Aim of the task -
Restate verbatim the span of lines below between the line with "f ← parse_decimal" and the line with "Definition configured_costs (c", including those two lines, and only that span.

Stored data
(* ===== verification/Backtest.v ===== *)
(** * The backtest engine ([backtest/engine.py])

    The deterministic next-open engine: slippage and cost models, configuration,
    strategy interface, one simulation step per bar split the way the loop body is
    split (forced exit, resolution of the pending intent, marking, decision, end of
    session), the final metrics and [run].  The strategy callback is a parameter: a
    state machine that may fail. *)
From S2P Require Import Prelude Decimal DecimalFacts Text Dataset Costs Corpus.

(** [ARITHMETIC]: precision 80, [Inexact] trapped. *)
Definition ARITHMETIC : context := mk_context 80 true.
(** The context of [percent]. *)
Definition PERCENT : context := mk_context 80 false.

(** ** Slippage and cost models *)

Record AdverseBps := mkAdverseBps { bps : dec }.

Definition slippage_validate (s : AdverseBps) : res AdverseBps :=
  b ← parse_decimal (bps s);
  reject! dleb (dZ 10000) b as "INVALID_SLIPPAGE";
  Ok (mkAdverseBps b).

(** [AdverseBps.price] *)
Definition price (s : AdverseBps) (side : Side) (reference : dec) : res dec :=
  reject! dleb reference d0 as "INVALID_REFERENCE_PRICE";
  adjustment ← ddiv ARITHMETIC (bps s) (dZ 10000);
  factor ← (match side with
            | BUY => dadd ARITHMETIC (dZ 1) adjustment
            | SELL => dsub ARITHMETIC (dZ 1) adjustment end);
  dmul ARITHMETIC reference factor.

Record ConfiguredCosts := mkConfiguredCosts { fixed_per_fill : dec; notional_bps : dec }.

Definition configured_validate (c : ConfiguredCosts) : res ConfiguredCosts :=
  f ← parse_decimal (fixed_per_fill c); n ← parse_decimal (notional_bps c);
  reject! dleb (dZ 10000) n as "INVALID_COSTS";
  Ok (mkConfiguredCosts f n).

(** [ConfiguredCosts.costs] *)
Definition configured_costs (c : ConfiguredCosts) (notional : dec) : res dec :=
  reject! dltb notional d0 as "INVALID_NOTIONAL";
  scaled ← dmul ARITHMETIC notional (notional_bps c);
  rate ← ddiv ARITHMETIC scaled (dZ 10000);
  dadd ARITHMETIC (fixed_per_fill c) rate.

Inductive CostModel :=
| Configured (c : ConfiguredCosts)
| Scheduled (s : IntradayCostSchedule).

Definition cost_model_validate (m : CostModel) : res CostModel :=
  match m with
  | Configured c => c ← configured_validate c; Ok (Configured c)
  | Scheduled s => s ← schedule_validate s; Ok (Scheduled s)
  end.

(** ** Configuration *)

Record Config := mkConfig {
  initial_cash : dec; entry_start : Z; last_entry_time : Z; forced_exit_time : Z;
  slippage : AdverseBps; costs : CostModel
}.
Lemma wp_mark bar s : settled bar s -> bar_ok bar ->
  wp runtime_error (mark config bar s) (fun r => settled bar r.1 /\
    exists pt, curve r.1 = curve s ++ [pt] /\ point_ok bar pt).
Proof.
  intros Hs Hbar. pose proof Hs as [[Hc Hn Hr _ _ He] _ _ _]. unfold mark.
  arith Hg gain. arith Hu unrealized. arith Hv value.
  eapply wp_bind; [arith_wp|]. intros equity Eeq Heq. cbn beta in Heq.
  arith Ha a. arith Hb b. arith Hx expected. rewrite dval_Z in Hu, Hv.
  assert (Hbal : dval equity == dval expected).
  { rewrite Hx, Hb, Ha, Hu, Hg, Heq, Hv, Hc. unfold held_price, held_quantity, held_costs, invested.
    destruct (entry s) as [e|]; [rewrite (fo_notional _ (en_fill _ (He _ eq_refl))); ring|].
    rewrite !dval_Z. ring. }
  apply wp_require; [intros Hne; apply deqb_false in Hne; by destruct Hne|]. intros _.
  apply wp_Ok. split; [by apply (settled_ext bar s)|]. eexists. split; [reflexivity|].
  destruct Hbar as [_ Hlow _ [Hcl _] _].
  assert (0 <= held_quantity s) by (unfold held_quantity; destruct (entry s) as [e|]; [|done];
    destruct (fo_quantity _ (en_fill _ (He _ eq_refl))); lia).
  split; cbn -[dval held_quantity]; try done.
  - by rewrite Heq, Hv.
  - rewrite Heq, Hv. assert (0 <= inject_Z (held_quantity s))%Q by (by rewrite <- (Zle_Qle 0)). nra.
  - exact (dfix_repr ARITHMETIC _ _ ARITHMETIC_ok Eeq).
Qed.

(** *** The decision *)

Lemma wp_decision_context completed bar unrealized s t rest :
  chain days (t :: rest) -> t = b_start bar ->
  wp runtime_error (decision_context feed spec completed bar unrealized s) (fun d => dc_time d = b_end bar).
Proof.
  intros [(ss & (day & E & _ & Es & _) & _) _] ->. unfold decision_context. rewrite E. cbn [of_option mbind res_bind].
  rewrite Es. by apply wp_Ok.
Qed.

Lemma wp_consult st d : wp runtime_error (consult on_decision st d) (fun r =>
  forall i, r.1 = Some i -> 1 <= i_quantity i).
Proof.
  unfold consult. destruct (on_decision st d) as [answer st']. destruct (answer ≫= _) as [o|e] eqn:E;
    [|by right; right]. cbn [wp fst]. intros i ->. apply bind_Ok in E as ([i'|] & _ & E); [|done].
  unfold intent_validate, quantity_ok in E. destruct (_ && _) eqn:Eq; [|done]. cbn in E. simplify_eq.
  bool_inv. lia.
Qed.

(** After the decision. *)
Record decided (bar : Bar) (s : Sim) : Prop := {
  de_ledger : ledger s; de_intents : intents s;
  de_pending : forall p, pending s = Some p -> pd_created p = b_end bar;
  de_entry : forall e, entry s = Some e -> nse_date (b_start bar) = nse_date (f_time e) /\
    f_time e <= b_start bar /\ nse_time (b_start bar) < forced_exit_time config
}.

Lemma wp_decide completed bar unrealized st s rest :
  settled bar s -> chain days (b_start bar :: rest) ->
  wp runtime_error (decide_step feed spec on_decision completed bar unrealized st s) (fun r =>
    decided bar r.1 /\ curve r.1 = curve s).
Proof.
  intros Hs Hch. unfold decide_step.
  eapply wp_bind; [by eapply wp_decision_context|]. intros d _ _.
  eapply wp_bind; [apply wp_consult|]. intros [proposal st'] _ Hq. cbn [fst] in Hq. apply wp_Ok.
  destruct Hs as [H1 H2 H3 H4]. destruct proposal as [i|]; cbn [fst].
  - split; [|done]. split; [by apply (ledger_ext s)|by apply intents_propose; auto| |done].
    by intros p [= <-].
  - split; [|done]. split; try done. intros p E. congruence.
Qed.

(** *** The end of the session *)

Lemma wp_close_session bar rest s : decided bar s -> bar ∈ feed_bars feed ->
  b_start bar mod MINUTE = 0 -> chain days (b_start <$> bar :: rest) ->
  wp runtime_error (close_session bar rest s) (fun s' =>
    ledger s' /\ intents s' /\ ready rest s' /\ curve s' = curve s).
Proof.
  intros [H1 H2 H3 H4] Hbar Hal [(ss & Hss & Hin & Hl) _]. unfold close_session.
  pose proof (ck_policy _ _ Hconfig _ _ Hss) as [_ Hpol].
  pose proof (ck_aligned _ _ Hconfig) as Hfa.
  assert (Hsession_end : nse_time (b_start bar) + MINUTE = s_close ss ->
    wp runtime_error (reject! bool_decide (is_Some (entry s)) as "OVERNIGHT_POSITION_FORBIDDEN";
      Ok (match pending s with
          | Some p => set_pending None (outcome p (b_end bar)
              (if is_nil rest then UNFILLED_END_OF_DATA else UNFILLED_SESSION_END) s)
          | None => s end)) (fun s' => ledger s' /\ intents s' /\ ready rest s' /\ curve s' = curve s)).
  { intros Hend. destruct (entry s) as [e|] eqn:Ee.
    { exfalso. destruct (H4 _ eq_refl) as (_ & _ & Hlt).
      pose proof (aligned_lt _ _ (nse_time_aligned _ Hal) Hfa Hlt). lia. }
    rewrite bool_decide_eq_false_2 by (by intros [? ?]). cbn [raise_if mbind res_bind].
    apply wp_Ok. destruct (pending s) as [p|] eqn:Ep.
    - split; [by apply (ledger_ext s)|]. split; [|split; [|done]].
      + apply intents_resolve; [done..|by apply H3|by destruct (is_nil rest)].
      + split; cbn; [by rewrite Ee|done].
    - split; [done|]. split; [done|]. split; [|done]. split; congruence. }
  destruct rest as [|nb rest]; cbn [linked fmap list_fmap] in Hl; [by apply Hsession_end|].
  destruct Hl as [[Ht Hd]|[Hd Hend]].
  - rewrite Hd, Z.eqb_refl. cbn [negb]. apply wp_Ok. split; [done|]. split; [done|]. split; [|done].
    split.
    + intros e He. destruct (H4 _ He) as (E1 & E2 & E3). exists nb, rest. split; [done|].
      split; [congruence|]. rewrite Ht. pose proof MINUTE_pos. split; [lia|].
      rewrite <- Ht. pose proof (nse_time_same_day _ _ Hd).
      pose proof (aligned_lt _ _ (nse_time_aligned _ Hal) Hfa E3). lia.
    + intros p Hp. exists nb, rest. split; [done|]. split; [by rewrite (H3 _ Hp), Ht|]. by exists bar.
  - rewrite (proj2 (Z.eqb_neq _ _)) by lia. by apply Hsession_end.
Qed.

(** *** The loop *)

Lemma wp_step done bar rest s st : feed_bars feed = done ++ bar :: rest ->
  Inv done (bar :: rest) s ->
  wp runtime_error (step feed config spec on_decision done bar rest (s, st)) (fun r =>
    Inv (done ++ [bar]) rest r.1).
Proof.
  intros Hbars [Hl Hi Hr Hc].
  assert (Hbar : bar ∈ feed_bars feed) by (rewrite Hbars; set_solver).
  assert (Hok : bar_ok bar).
  { pose proof (sf_bars (SessionFeed := Hfeed)) as H. rewrite Forall_forall in H. by apply H. }
  assert (Hch : chain days (b_start <$> bar :: rest)).
  { pose proof (sf_chain (SessionFeed := Hfeed)) as H. rewrite Hbars, fmap_app in H.
    by apply chain_app_r in H. }
  unfold step. set (s1 := new_session done bar s).
  assert (H1 : ledger s1 /\ intents s1 /\ ready (bar :: rest) s1 /\ curve s1 = curve s).
  { unfold s1, new_session. destruct (last done) as [prev|]; [|done].
    destruct (_ =? _); [done|]. split; [by apply (ledger_ext s)|].
    destruct Hi, Hr. repeat split; done. }
  destruct H1 as (Hl1 & Hi1 & Hr1 & Hc1).
  pose proof (open_forced_mid bar rest s1 Hl1 Hi1 Hr1) as Hmid.
  assert (Hc2 : curve (open_forced config bar s1) = curve s).
  { rewrite <- Hc1. unfold open_forced. repeat case_match; done. }
  eapply wp_bind; [by apply wp_resolve|]. intros s3 _ [Hs3 Hc3].
  eapply wp_bind; [by apply wp_mark|]. intros [s4 u] _ (Hs4 & pt & Hc4 & Hpt). cbn [fst] in *.
  eapply wp_bind; [by eapply (wp_decide _ _ _ _ _ (b_start <$> rest))|].
  intros [s5 st'] _ [Hs5 Hc5]. cbn [fst] in *.
  eapply wp_bind; [apply wp_close_session; [done|done|apply Hok|done]|].
  intros s6 _ (Hl6 & Hi6 & Hr6 & Hc6). apply wp_Ok. split; [done..|]. cbn [fst].
  rewrite Hc6, Hc5, Hc4, Hc3, Hc2. apply Forall2_app; [done|]. by constructor.
Qed.

Lemma wp_loop done rest s st : feed_bars feed = done ++ rest -> Inv done rest s ->
  wp runtime_error (loop feed config spec on_decision done rest (s, st)) (fun r =>
    Inv (feed_bars feed) [] r.1).
Proof.
  revert done s st. induction rest as [|bar rest IH]; intros done s st Hb Hinv; cbn [loop].
  - apply wp_Ok. cbn [fst]. by rewrite Hb, app_nil_r.
  - eapply wp_bind; [by apply wp_step|]. intros [s' st'] _ Hinv'. apply IH; [|done].
    by rewrite <- app_assoc.
Qed.

Lemma inv_init : Inv [] (feed_bars feed) (sim_init config).
Proof.
  split; [| | |constructor].
  - split; cbn -[dval]; try done; [rewrite dval_Z; ring|apply Qlt_le_weak, Hconfig].
  - by split.
  - by split.
Qed.

(** *** The final checks *)

Lemma invested_fills s : ledger s ->
  qsum (dval ∘ f_costs <$> fills s) == qsum (dval ∘ t_costs <$> trades s) +
    match entry s with Some e => dval (f_costs e) | None => 0 end.
Proof.
  intros [_ _ _ Ht Hf _]. rewrite Hf. clear Hf.
  rewrite qsum_app. apply Qplus_comp.
  - induction Ht as [|t l Htr _ IH]; [reflexivity|].
    change (fills_of (t :: l)) with ([t_entry t; t_exit t] ++ fills_of l). rewrite qsum_app, IH.
    cbn -[dval fills_of]. unfold qsum. rewrite (tr_costs _ Htr). ring.
  - destruct (entry s); cbn -[dval]; [ring|reflexivity].
Qed.

Lemma net_sum s : ledger s -> qsum (dval ∘ t_net <$> trades s) ==
  qsum (dval ∘ t_gross <$> trades s) - qsum (dval ∘ t_costs <$> trades s).
Proof.
  intros [_ _ _ Ht _ _]. induction Ht as [|t l Htr _ IH]; [reflexivity|].
  unfold qsum in *. cbn -[dval]. rewrite IH, (tr_net _ Htr). ring.
Qed.

(** At most one fill per bar. *)
Lemma execute_fills bar forced p px notional fee s s' :
  execute feed bar forced p px notional fee s = Ok s' -> length (fills s') = S (length (fills s)).
Proof.
  unfold execute. intros E. apply bind_Ok in E as (diff & _ & E). apply bind_Ok in E as (slip & _ & E).
  destruct (i_side _); [|cbn [entry outcome add_fill] in E; destruct (entry s); [|done]];
    unfold apply_buy, apply_sell in E; ok_inv; cbn; rewrite length_app; cbn; lia.
Qed.

Lemma resolve_fills bar forced s s' : resolve feed config bar forced s = Ok s' ->
  (length (fills s') <= S (length (fills s)))%nat.
Proof.
  unfold resolve. destruct (pending s) as [p|]; [|intros [= ->]; lia]. intros E.
  apply bind_Ok in E as (px & _ & E). apply bind_Ok in E as (notional & _ & E).
  apply bind_Ok in E as (fee & _ & E). apply bind_Ok in E as ([r|] & _ & E).
  - destruct forced; [done|]. ok_inv. cbn. lia.
  - apply bind_Ok in E as (s1 & E1 & E). apply execute_fills in E1. ok_inv. cbn. lia.
Qed.

Lemma step_fills done bar rest ss ss' :
  step feed config spec on_decision done bar rest ss = Ok ss' ->
  (length (fills ss'.1) <= S (length (fills ss.1)))%nat.
Proof.
  destruct ss as [s st]. unfold step. set (s1 := open_forced _ _ _).
  assert (H1 : fills s1 = fills s).
  { unfold s1, open_forced, new_session. repeat case_match; done. }
  intros E. apply bind_Ok in E as (s2 & E2 & E).
  assert (H2 : (length (fills s2) <= S (length (fills s)))%nat).
  { rewrite <- H1. by eapply resolve_fills. }
  apply bind_Ok in E as ([s3 u] & E3 & E). apply bind_Ok in E as ([s4 st'] & E4 & E). ok_inv.
  assert (H3 : fills s3 = fills s2).
  { unfold mark in E3. ok_inv. done. }
  assert (H4 : fills s4 = fills s3).
  { unfold decide_step in E4. apply bind_Ok in E4 as (d & _ & E4).
    apply bind_Ok in E4 as ([[i|] st2] & _ & E4); ok_inv; done. }
  cbn [fst]. replace (fills r) with (fills s4); [by rewrite H4, H3|].
  unfold close_session in E0. destruct (match rest with [] => _ | _ => _ end); ok_inv; [|done].
  by destruct (pending s4).
Qed.

Lemma loop_fills done rest ss ss' :
  loop feed config spec on_decision done rest ss = Ok ss' ->
  (length (fills ss'.1) <= length (fills ss.1) + length rest)%nat.
Proof.
  revert done ss. induction rest as [|bar rest IH]; intros done ss E; cbn [loop] in E.
  - ok_inv. lia.
  - apply bind_Ok in E as (ss1 & E1 & E). apply step_fills in E1. apply IH in E. cbn. lia.
Qed.
End invariant.
(* ===== verification/Phase14.v ===== *)
(** * The five-minute engine ([phase14/engine.py])

    Candles, dated sessions, the validated series and its completeness report; the
    indicators and the signal; the simulation with its stop/target/end-of-day exits;
    the metrics and the qualification of a strategy.  Arithmetic runs in [PRECISION]
    (40 digits, rounded).  The hashes of a [Simulation] (digests of a JSON dump) are
    left out, and the multiple-testing bound of [qualify], computed in floating point,
    is a parameter. *)
From S2P Require Import Prelude Decimal DecimalFacts Text Dataset Costs.
From stdpp Require Import sorting.
Open Scope list_scope.
Open Scope Z_scope.

Definition PRECISION : context := mk_context 40 false.
Definition FIVE : Z := 5 * MINUTE.

Definition padd := dadd PRECISION.
Definition psub := dsub PRECISION.
Definition pmul := dmul PRECISION.
Definition pdiv := ddiv PRECISION.
Definition psum := dsum PRECISION.

(** ** Candles, sessions, series *)

(** [Candle.end] *)
Definition candle_end (b : Bar) : Z := b_start b + FIVE.
(** [instant.minute % 5] *)
Definition minute_mod5 (t : Z) : Z := (t / MINUTE) mod 60 mod 5.

Definition candle_validate (b : Bar) : res Bar :=
  b ← bar_validate b;
  require! minute_mod5 (b_start b) =? 0 else "FIVE_MINUTE_ALIGNMENT";
  Ok b.

Record DatedSession := mkDated { ds_start : Z; ds_end : Z }.

Definition dated_valid (s : DatedSession) : res unit :=
  reject! (ds_end s <=? ds_start s) || negb ((ds_end s - ds_start s) mod FIVE =? 0) ||
          negb (ds_start s mod MINUTE =? 0) || negb (minute_mod5 (ds_start s) =? 0) ||
          negb (nse_date (ds_start s) =? nse_date (ds_end s)) as "INVALID_DATED_SESSION";
  Ok tt.

Record Series := mkSeries {
  sr_symbol : string; sr_token : string; sr_source : string; sr_synthetic : bool;
  sr_source_hash : string; sr_master_hash : string; sr_calendar_hash : string;
  sr_as_of : Z; sr_from : Z; sr_to : Z; sr_corporate_actions_reviewed : bool;
  sr_sessions : list DatedSession; sr_non_trading_days : list Z; sr_bars : list Bar
}.

(** One session of the order check; the state is [previous]. *)
Definition check_session (to : Z) (previous : Z) (s : DatedSession) : res Z :=
  reject! (ds_start s <? previous) || (to <? ds_end s) as "SESSION_ORDER_OR_RANGE";
  Ok (ds_end s).

Definition series_valid (s : Series) : res unit :=
  require! (sr_from s <? sr_to s) && (sr_to s <=? sr_as_of s) else "FUTURE_OR_INVALID_WINDOW";
  reject! 366 * DAY <? sr_to s - sr_from s as "MAXIMUM_TWELVE_MONTHS";
  _ ← foldR (check_session (sr_to s)) (sr_from s) (sr_sessions s);
  let first := nse_date (sr_from s) in
  let last := nse_date (sr_to s - 1) in
  let required : gset Z := list_to_set (seqZ first (last - first + 1)) in
  let active : gset Z := list_to_set (nse_date ∘ ds_start <$> sr_sessions s) in
  let closed : gset Z := list_to_set (sr_non_trading_days s) in
  reject! bool_decide (active ∩ closed <> ∅) || bool_decide (active ∪ closed <> required)
    as "CALENDAR_UNKNOWN_OR_CONFLICT";
  require! strictly_sorted (b_start <$> sr_bars s) else "DUPLICATE_OR_OUT_OF_ORDER";
  reject! existsb (fun b => (b_start b <? sr_from s) || (sr_to s <? candle_end b)) (sr_bars s)
    as "BAR_OUTSIDE_WINDOW";
  Ok tt.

Exercise output -
  f ← parse_decimal (fixed_per_fill c); n ← parse_decimal (notional_bps c);
  reject! dleb (dZ 10000) n as "INVALID_COSTS";
  Ok (mkConfiguredCosts f n).

(** [ConfiguredCosts.costs] *)
Definition configured_costs (c : ConfiguredCosts) (notional : dec) : res dec :=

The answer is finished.